NCT number NCT02356055
Other study ID # 4648
Secondary ID
Status Completed
Phase N/A
First received October 7, 2014
Last updated November 18, 2016
Start date October 2014
Est. completion date November 2016

Study information

Verified date November 2016
Source University of Oklahoma
Contact n/a
Is FDA regulated No
Health authority United States: Institutional Review Board
Study type Interventional

Clinical Trial Summary

People with Alzheimer's disease and related dementias present with changes in how they think, move and emotionally respond to daily life situations. While type of dementia will dictate how severe certain symptoms are, all people with dementia will report a gradual change in how they function in daily life skills. Losing the ability to do daily life tasks, such as using a cell phone, balance a checkbook or get dressed in the morning signifies loss for both the person with dementia and their caregiver. Caregivers that assist with daily life tasks report more depression and anxiety, as well as a higher burden of care. People with dementia that lose the ability to perform daily tasks report more depression and decreased satisfaction with life. Despite gains in research, researchers are still missing important pieces that will improve rehabilitation interventions for improving daily life skills.

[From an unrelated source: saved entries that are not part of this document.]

Definition on_acknowledge (claim : ProducerLanes.ConsumptionClaim) (w : World) : World :=
  w <| impl ::= ConsumeAcknowledge claim |> <| consuming := None |>
    <| delivered ::= fun d => d ++ [ProducerLanes.envelope_ claim] |>.

(** A slot that was free is taken with its generation, whatever follows. *)
Definition on_acquire (slot : nat) (w : World) : World :=
  let free := bool_decide (control_state (control_at (impl w) slot) = kFree) in
  let gen := control_generation (control_at (impl w) slot) in
  w <| impl := (AcquireSlot slot (impl w)).1 |>
    <| taken ::= fun t => if free then t ++ [(slot, gen)] else t |>.

Inductive kernel_step : World -> World -> Prop :=
| st_missing shard w :
    (shard < kMaximumProducerSlots)%nat ->
    kernel_step w (w <| impl ::= CountMissingProducer shard |>
                     <| rejections ::= fun rs => rs ++ [{| r_call := None; r_index := shard;
                                                            r_return := refused kNoProducerSlot |}] |>)
| st_enter call w :
    call_ok gc call -> IsActive (call_slot call) (call_generation call) (impl w) = true ->
    kernel_step w (w <| entered ::= cons call |>)
| st_claim call rest w :
    entered w ≡ₚ call :: rest ->
    kernel_step w (on_claim call (w <| entered := rest |>))
| st_recheck p call claim shard w :
    publishing w !! p = Some {| p_call := call; p_phase := PClaimed claim |} ->
    (shard < kMaximumProducerSlots)%nat ->
    kernel_step w (settle shard p call claim (PChecked claim) (PublishRecheck shard call claim (impl w)) w)
| st_reserve p call claim cell n w :
    publishing w !! p = Some {| p_call := call; p_phase := PChecked claim cell |} ->
    kernel_step w (settle 0 p call claim (PReserved claim cell) (PublishReserve n call (impl w)) w)
| st_build p call claim cell reservation timestamp w :
    publishing w !! p = Some {| p_call := call; p_phase := PReserved claim cell reservation |} ->
    RecordLayout.is_s64 timestamp ->
    kernel_step w (settle 0 p call claim (PBuilt claim cell reservation timestamp)
                     (PublishBuild gc timestamp call cell reservation (impl w)) w)
| st_commit p call claim cell reservation timestamp stored w :
    publishing w !! p
      = Some {| p_call := call; p_phase := PBuilt claim cell reservation timestamp stored |} ->
    kernel_step w (settle 0 p call claim (PFilled claim cell timestamp stored)
                     (PublishCommit call cell reservation stored (impl w)) w)
| st_allocate p call claim cell timestamp stored handle w :
    publishing w !! p
      = Some {| p_call := call; p_phase := PFilled claim cell timestamp stored handle |} ->
    kernel_step w (on_allocate p call claim cell timestamp stored handle w)
| st_finish p call claim timestamp stored handle sequence w :
    publishing w !! p
      = Some {| p_call := call; p_phase := PAllocated claim timestamp stored handle sequence |} ->
    kernel_step w (on_finish p call claim stored handle sequence w)
| st_leave p call claim w :
    publishing w !! p = Some {| p_call := call; p_phase := PLeaving claim |} ->
    kernel_step w (w <| impl ::= PublishLeave claim |> <| publishing ::= delete p |>)
| st_consume_claim w : kernel_step w (on_consume_claim w)
| st_consume_record claim w :
    consuming w = Some (claim, false) -> kernel_step w (on_consume_record claim w)
| st_acknowledge claim w :
    consuming w = Some (claim, true) -> kernel_step w (on_acknowledge claim w)
| st_drained slot w :
    RetirementReady slot (impl w) = true -> kernel_step w (w <| drained_checks ::= cons slot |>)
| st_finish_retirement slot rest w :
    drained_checks w ≡ₚ slot :: rest ->
    kernel_step w (w <| impl ::= FinishRetirement slot |> <| drained_checks := rest |>)
| st_acquire slot w :
    (slot < producer_slots (config (impl w)))%nat -> kernel_step w (on_acquire slot w)
| st_retire_lifetime slot generation w :
    kernel_step w (w <| impl ::= RetireLifetime slot generation |>)
| st_retire_slot slot generation w :
    kernel_step w (w <| impl := (RetireSlot slot generation (impl w)).1 |>)
| st_set_level value w : kernel_step w (w <| impl ::= SetLevel value |>)
| st_close w : kernel_step w (w <| impl ::= CloseAdmission |>).
End World.

(** ** The systems inside the world *)

Definition lane_phase (ph : phase) : ProducerLanes.pub_phase :=
  match ph with
  | PClaimed c | PChecked c _ | PReserved c _ _ | PBuilt c _ _ _ _ | PFilled c _ _ _ _
  | PLeaving c => ProducerLanes.Claimed c
  | PAllocated c _ _ h q => ProducerLanes.Allocated c h q
  end.

Definition lane_system (w : World) : ProducerLanes.System :=
  {| ProducerLanes.lanes := lanes (impl w);
     ProducerLanes.history := history w;
     ProducerLanes.publications := (lane_phase ∘ p_phase) <$> publishing w;
     ProducerLanes.consumption := fst <$> consuming w;
     ProducerLanes.delivered := delivered w |}.

Definition phase_reservation (ph : phase) : option CreditLedger.Reservation :=
  match ph with
  | PReserved _ _ r | PBuilt _ _ r _ _ => Some r
  | _ => None
  end.

Definition reservations_of (m : gmap nat Publishing) : list CreditLedger.Reservation :=
  omap (phase_reservation ∘ p_phase ∘ snd) (map_to_list m).

Definition ledger_system (w : World) : CreditLedger.LedgerState :=
  {| CreditLedger.ledger := ledger (impl w);
     CreditLedger.reservations := reservations_of (publishing w);
     CreditLedger.ownerships := omap id (ownerships (impl w)) |}.

(** ** The invariant *)

Record kernel_config_ok (c : KernelConfig) : Prop := {
  kc_record : kMinimumRecordBytes <= maximum_record_bytes c <= kMaximumRecordBytes;
  kc_record_aligned : maximum_record_bytes c mod kAccountingQuantumBytes = 0;
  kc_payload : maximum_record_bytes c <= payload_capacity_bytes c <= size_max;
  kc_slots : (1 <= producer_slots c <= kMaximumProducerSlots)%nat;
  kc_cells : (producer_slots c <= ingress_cells c <= kMaximumIngressCells)%nat;
}.

Definition lane_shape (l : ProducerLanes.ProducerLanes) : list (nat * nat) :=
  (fun lane => (ProducerLanes.offset lane, ProducerLanes.capacity lane)) <$> ProducerLanes.lanes_ l.

Record impl_ok (k : Impl) : Prop := {
  io_config : kernel_config_ok (config k);
  io_count : ProducerLanes.producer_count_ (lanes k) = producer_slots (config k);
  io_shape : lane_shape (lanes k)
    = lane_shape (ProducerLanes.MakeProducerLanes (producer_slots (config k))
                    (ingress_cells (config k)));
  io_ledger_count : CreditLedger.producer_count_ (ledger k) = producer_slots (config k);
  io_capacity : CreditLedger.capacity_bytes_ (ledger k) = payload_capacity_bytes (config k);
  io_slots : length (record_slots k) = ingress_cells (config k);
  io_records : length (records k) = kMaximumIngressCells;
  io_ownerships : length (ownerships k) = kMaximumIngressCells;
  io_generations : length (record_generations k) = kMaximumIngressCells;
}.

In order to address the needs of people with dementia, an intervention called Skill-building through Task-Oriented Motor Practice (STOMP) was developed by an occupational therapist. Our team proposes that improvement in daily life skills is possible under certain circumstances. First, the daily life task a person is addressing in rehabilitation should be personally-meaningful and should also be the task practiced in therapy which is called "task-oriented training". For example, a person that is having trouble making a sandwich should practice making a sandwich. Second, the investigators propose that people with dementia need a lot of "correct practice" so that the brain has time to "rewire" how to do the task correctly. Therefore, when patients practice tasks using STOMP, investigators do not allow our participants to make errors and patients practice for long periods of time. Investigators also incorporate and provide new technology into training such as medication reminder alarms and photo phones which allow you to dial a number by choosing a loved one's picture.

In this pilot study, the investigators want to look more closely at the how the amount of time you practice influences study outcomes. The investigators believe that the findings from this study will support our belief that more time in therapy is needed to enhance how someone with dementia learns.


Description:

A. BACKGROUND: Progressive disability in activities of daily living (ADL) is inevitable for people with Alzheimer's disease and related dementias (ADRD). Attempts to slow or prevent ADL disability have been unsuccessful despite making progress in behavioral training methods. Missing from this research is an emphasis on how investigators maximize a patient's engagement during training and the rigorous examination of implementation protocols (dosing and training methods) which may advantage learning in people with ADRD. Our team addressed this gap with the development of the STOMP (Skill-building through Task-Oriented Motor Practice) intervention which creates methods for obtaining ADL goals that support "personhood" and tests high-intensity protocols that appear to advantage learning as well as sustained learning over time. Through our first specific aim, the investigators will examine the learning and retention of learning advantages offered through receipt of an intensive versus less-intensive STOMP protocol. In our second aim,the investigators will examine sustained attention to task during training as a differential contributor to our outcomes.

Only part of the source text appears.